As the United States approaches its 250th anniversary, a new art-historical argument is taking shape: not what America is, exactly, but how artists have tried to picture it, challenge it, and expose its contradictions. The editors of and Art in America have assembled a list of the 100 best artworks about America, a selection that is intentionally different from a list of the best artworks by Americans.

That distinction matters. The project is not a nationality test. It is a survey of works that respond to American identity and the political, social, and cultural questions attached to it. The list spans the years before the founding of the United States in 1776 through the present, and it includes painting, sculpture, prints, drawings, video, film, and digital art.

The range suggests a country understood less as a fixed idea than as a contested one. Some works address democracy directly. Others turn to surveillance, media, technology, race, and the visual language of power. Together, they form a long view of how artists have registered the nation’s promises and failures.

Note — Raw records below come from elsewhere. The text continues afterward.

(** ** C10: the two rotations *)

Lemma rotate_inverse_any {T} (A : list T) :
  (r ← hops.rrotate A; hops.lrotate r) = Some A ∧
  (l ← hops.lrotate A; hops.rrotate l) = Some A.
Proof.
  rewrite rrotate_ok, lrotate_ok. cbn [mbind option_bind].
  rewrite rrotate_ok, lrotate_ok.
  destruct A as [|x A]; [done|]. split; f_equal.
  - cbn [length]. replace (S (length A) - 1) with (length A) by lia.
    destruct (drop (length A) (x :: A)) as [|y l] eqn:E.
    { apply (f_equal length) in E. rewrite length_drop in E. simpl in E. lia. }
    assert (l = []) as ->.
    { apply (f_equal length) in E. rewrite length_drop in E. simpl in E.
      destruct l; [done|simpl in E; lia]. }
    simpl. rewrite drop_0, take_0.
    rewrite <- E. apply take_drop.
  - simpl. rewrite drop_0, take_0.
    rewrite length_app. simpl. replace (length A + 1 - 1) with (length A) by lia.
    rewrite drop_app_length, take_app_length. done.
Qed.

(** C10.  For every non-empty array [A], rotating right and then left
    gives [A] back, and so does rotating left and then right. *)
Theorem rotate_inverse {T} (A : list T) :
  A ≠ [] →
  (r ← hops.rrotate A; hops.lrotate r) = Some A ∧
  (l ← hops.lrotate A; hops.rrotate l) = Some A.
Proof. intros _. apply rotate_inverse_any. Qed.

Lemma rotate_inverse_witness :
  [3; 1; 2]%Z ≠ [] ∧
  (r ← hops.rrotate [3; 1; 2]%Z; hops.lrotate r) = Some [3; 1; 2]%Z ∧
  (l ← hops.lrotate [3; 1; 2]%Z; hops.rrotate l) = Some [3; 1; 2]%Z.
Proof. split; [done|]. apply (rotate_inverse [3; 1; 2]%Z). done. Defined.

Example rotate_sample :
  hops.rrotate [1; 2; 3; 4]%Z = Some [4; 1; 2; 3]%Z ∧
  hops.lrotate [1; 2; 3; 4]%Z = Some [2; 3; 4; 1]%Z.
Proof. by vm_compute. Qed.

(** ** C1: the two forms of map *)

Lemma for_iter_None {St} n lo (body : nat → St → option St) s i :
  lo ≤ i < lo + n → (∀ s, body i s = None) → for_iter n lo body s = None.
Proof.
  revert lo s. induction n as [|n IH]; intros lo s Hi Hb; [lia|].
  simpl. destruct (decide (lo = i)) as [->|Hne]; [by rewrite Hb|].
  destruct (body lo s); simpl; [|done]. apply IH; [lia|done].
Qed.

Lemma mapM_total {A B} (f : A → B) (l : list A) :
  mapM (λ x, Some (f x)) l = Some (f <$> l).
Proof. induction l as [|x l IH]; [done|]. simpl. by rewrite IH. Qed.

Section map_facts.
Context {TA TR : Type}.
Implicit Types (F : TA → option TR) (IN : list TA).

Lemma MapHelper_ok F IN : hops.MapHelper (length IN) F IN = mapM F IN.
Proof.
  induction IN as [|x IN IH]; [done|].
  cbn [length hops.MapHelper mapM lookup list_lookup mbind option_bind].
  destruct (F x) as [y|]; [|done]. cbn [mbind option_bind].
  rewrite tail_cons. cbn [mbind option_bind]. rewrite IH.
  destruct (mapM F IN) as [r|]; [|done]. cbn [mbind option_bind].
  by rewrite prepend_ok.
Qed.

Lemma map_ok F IN : hops.map F IN = mapM F IN.
Proof. apply MapHelper_ok. Qed.

Lemma loop_map_ok F IN : hops.loop.map F IN = mapM F IN.
Proof.
  unfold hops.loop.map, for_loop. rewrite Nat.sub_0_r.
  destruct (mapM F IN) as [vs|] eqn:E.
  - apply mapM_Some_1 in E. assert (Hl : length IN = length vs) by (by eapply Forall2_length).
    rewrite Hl.
    rewrite (for_iter_ext _ _ _
               (λ idx res, y ← IN !! idx ≫= F; store res idx y))
      by (intros i s _; by destruct (IN !! i)).
    rewrite (for_iter_fill (λ i, IN !! i ≫= F) (λ i, i) vs 0);
      [| |done|rewrite length_uninit; lia].
    + cbn [mbind option_bind]. rewrite take_0.
      rewrite drop_ge by (rewrite length_uninit; lia).
      rewrite app_nil_r. apply freeze_Some.
    + intros i Hi.
      destruct (lookup_lt_is_Some_2 IN i) as [x Hx]; [lia|].
      destruct (lookup_lt_is_Some_2 vs i) as [y Hy]; [lia|].
      rewrite Hx, Hy. cbn [mbind option_bind].
      eapply Forall2_lookup_lr in E; eauto.
  - apply mapM_None_1, list.Exists_exists in E.
    destruct E as (x & Hx & HF).
    apply list_elem_of_lookup in Hx. destruct Hx as [i Hi].
    rewrite (for_iter_None _ _ _ _ i); [done| |].
    + apply lookup_lt_Some in Hi. lia.
    + intros s. rewrite Hi. cbn [mbind option_bind]. by rewrite HF.
Qed.
End map_facts.

(** C1.  For every unary callable [F] and every input array [IN], the
    recursive form of [map] and its loop form return the same array; it
    has the length of [IN] and its element [i] is [F] applied to element
    [i] of [IN]. *)
Theorem map_forms_agree {TA TR} (F : TA → TR) (IN : list TA) :
  hops.map (λ x, Some (F x)) IN = hops.loop.map (λ x, Some (F x)) IN ∧
  ∃ OUT, hops.map (λ x, Some (F x)) IN = Some OUT ∧
         length OUT = length IN ∧
         ∀ i, OUT !! i = F <$> (IN !! i).
Proof.
  rewrite map_ok, loop_map_ok, mapM_total. split; [done|].
  exists (F <$> IN). split_and!; [done|apply length_fmap|].
  intros i. apply list_lookup_fmap.
Qed.

(** The two forms also agree on a callable that has no value at some
    element: then neither form has one. *)
Lemma map_forms_agree_partial {TA TR} (F : TA → option TR) (IN : list TA) :
  hops.map F IN = hops.loop.map F IN.
Proof. by rewrite map_ok, loop_map_ok. Qed.

Example map_sample :
  hops.map (λ x, Some (- x)%Z) [3; -1; 4]%Z = Some [-3; 1; -4]%Z ∧
  hops.loop.map (λ x, Some (- x)%Z) [3; -1; 4]%Z = Some [-3; 1; -4]%Z.
Proof. by vm_compute. Qed.

(** ** C5: the two folds *)

Section reduce_facts.
Context {TA TI : Type}.

Lemma lreduce_cons (F : TI → TA → option TI) INIT h t :
  hops.lreduce F INIT (h :: t) = acc ← F INIT h; hops.lreduce F acc t.
Proof.
  unfold hops.lreduce.
  cbn [length hops.ReduceHelper_lreduce]. rewrite head_cons.
  cbn [mbind option_bind]. destruct (F INIT h); [|done].
  cbn [mbind option_bind]. by rewrite tail_cons.
Qed.

Lemma rreduce_cons (F : TA → TI → option TI) INIT h t :
  hops.rreduce F (h :: t) INIT = r ← hops.rreduce F t INIT; F h r.
Proof.
  unfold hops.rreduce.
  cbn [length hops.ReduceHelper_rreduce]. rewrite head_cons, tail_cons.
  done.
Qed.

Lemma lreduce_total (f : TI → TA → TI) INIT IN :
  hops.lreduce (λ a x, Some (f a x)) INIT IN = Some (foldl f INIT IN).
Proof.
  revert INIT. induction IN as [|h t IH]; intros INIT; [done|].
  rewrite lreduce_cons. cbn [mbind option_bind]. apply IH.
Qed.

Lemma rreduce_total (f : TA → TI → TI) INIT IN :
  hops.rreduce (λ x a, Some (f x a)) IN INIT = Some (foldr f INIT IN).
Proof.
  induction IN as [|h t IH]; [done|].
  rewrite rreduce_cons, IH. done.
Qed.
End reduce_facts.

(** C5.  For every combining callable [F], every initial value [init]
    (of a type [TI] that need not be the element type [TA]) and every
    array [a]: [lreduce(F, init, a)] is [init] when [a] has length 0 and
    [lreduce(F, F(init, head(a)), tail(a))] otherwise; [rreduce(F, a,
    init)] is [init] when [a] has length 0 and
    [F(head(a), rreduce(F, tail(a), init))] otherwise.  The callables
    here always return; [lreduce_cons] and [rreduce_cons] give the same
    equations for callables that may not. *)
Theorem reduce_equations {TA TI} (Fl : TI → TA → TI) (Fr : TA → TI → TI)
    (init : TI) (a : list TA) :
  let lreduce := hops.lreduce (λ acc x, Some (Fl acc x)) in
  let rreduce := hops.rreduce (λ x acc, Some (Fr x acc)) in
  (length a = 0 ∧
     lreduce init a = Some init ∧ rreduce a init = Some init)
  ∨ (∃ h t, length a ≠ 0 ∧
       hops.head a = Some h ∧ hops.tail a = Some t ∧
       lreduce init a = lreduce (Fl init h) t ∧
       rreduce a init = (r ← rreduce t init; Some (Fr h r)) ∧
       is_Some (rreduce t init)).
Proof.
  intros lreduce rreduce. destruct a as [|h t]; [left; done|].
  right. exists h, t. split_and!; [done|done|apply tail_cons| | |].
  - subst lreduce. by rewrite lreduce_cons.
  - subst rreduce. by rewrite rreduce_cons.
  - subst rreduce. rewrite rreduce_total. done.
Qed.

Example reduce_sample :
  hops.lreduce (λ acc x, Some (acc - x)%Z) 100%Z [1; 2; 3]%Z = Some 94%Z ∧
  hops.rreduce (λ x acc, Some (x - acc)%Z) [1; 2; 3]%Z 100%Z = Some (-98)%Z ∧
  hops.rreduce (λ x (acc : list Z), Some (acc ++ [x])) [1; 2; 3]%Z []
  = Some [3; 2; 1]%Z.
Proof. by vm_compute. Qed.

(** ** C7: zip and unzip *)

Section zip_facts.
Context {TL TR : Type}.

Lemma XipHelper_zip_ok (L : list TL) (R : list TR) :
  length L = length R →
  hops.XipHelper_zip (length L) L R = Some (zip L R).
Proof.
  revert R. induction L as [|l L IH]; intros [|r R] Hlen; try done.
  cbn [length hops.XipHelper_zip lookup list_lookup mbind option_bind].
  rewrite !tail_cons. cbn [mbind option_bind].
  rewrite IH by (simpl in Hlen; lia). cbn [mbind option_bind].
  by rewrite prepend_ok.
Qed.

Lemma XipHelper_unzip_ok (IN : list (TL * TR)) :
  hops.XipHelper_unzip (length IN) IN = Some (IN.*1, IN.*2).
Proof.
  induction IN as [|p IN IH]; [done|].
  cbn [length hops.XipHelper_unzip].
  rewrite tail_cons. cbn [mbind option_bind]. rewrite IH.
  cbn [lookup list_lookup mbind option_bind fst snd].
  by rewrite !prepend_ok.
Qed.
End zip_facts.
(** * WebSerial transport: a shallow embedding of [webserial_transport.py]

    The module adapts a Web Serial port (a JavaScript object reached through
    Pyodide) to the [asyncio.Transport] interface.  Its behaviour depends on
    the cooperative scheduler, so the embedding has three layers:

    - the part of [asyncio] the module relies on ([Task], [Future], [Queue],
      the loop's ready queue), as an explicit state;
    - the module itself ([close_port], [WebSerialTransport],
      [set_global_serial_port], [create_serial_connection]), function by
      function, in a state-and-exception monad over that state;
    - a labelled step function: calls made by the application, one turn of
      the loop, and the settling of a JavaScript promise by the device.

    Every call on the device or on the consumer protocol is recorded in a
    trace; the theorems are statements about the traces of arbitrary
    schedules. *)

From stdpp Require Import base option list strings relations.
From Stdlib Require Import ZArith Lia.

The list opens with rafa esparza’s bust: indestructible columns, a 2019 performance staged in Washington, D.C. on the Ellipse, the park between the White House and the National Mall. In that work, the Los Angeles-based artist chisels himself out of an Ionic column made of concrete, a gesture that reads as both bodily exertion and political metaphor. Inspired by the White House’s own columns, the piece reflects the fragility of rights and institutions that can be eroded over time.

Also among the early entries is Bureau of Inverse Technology’s BIT Plane, a 1997–98 project that sent a radio-controlled, video-enabled aircraft over Northern California territory tied to tech companies. The work anticipates a world in which surveillance is ambient, normalized, and difficult to escape. Bruce Nauman’s American Violence uses neon and abrasive text to produce a different kind of unease, while Nam June Paik’s Electronic Superhighway: Continental U.S. Alaska, Hawaii turns the map of the United States into a 51-channel video installation, collapsing geography into media flow.

Taken together, the list offers more than a canon. It is a record of how artists have seen the country — and how, in moments of political strain, they have made its contradictions visible.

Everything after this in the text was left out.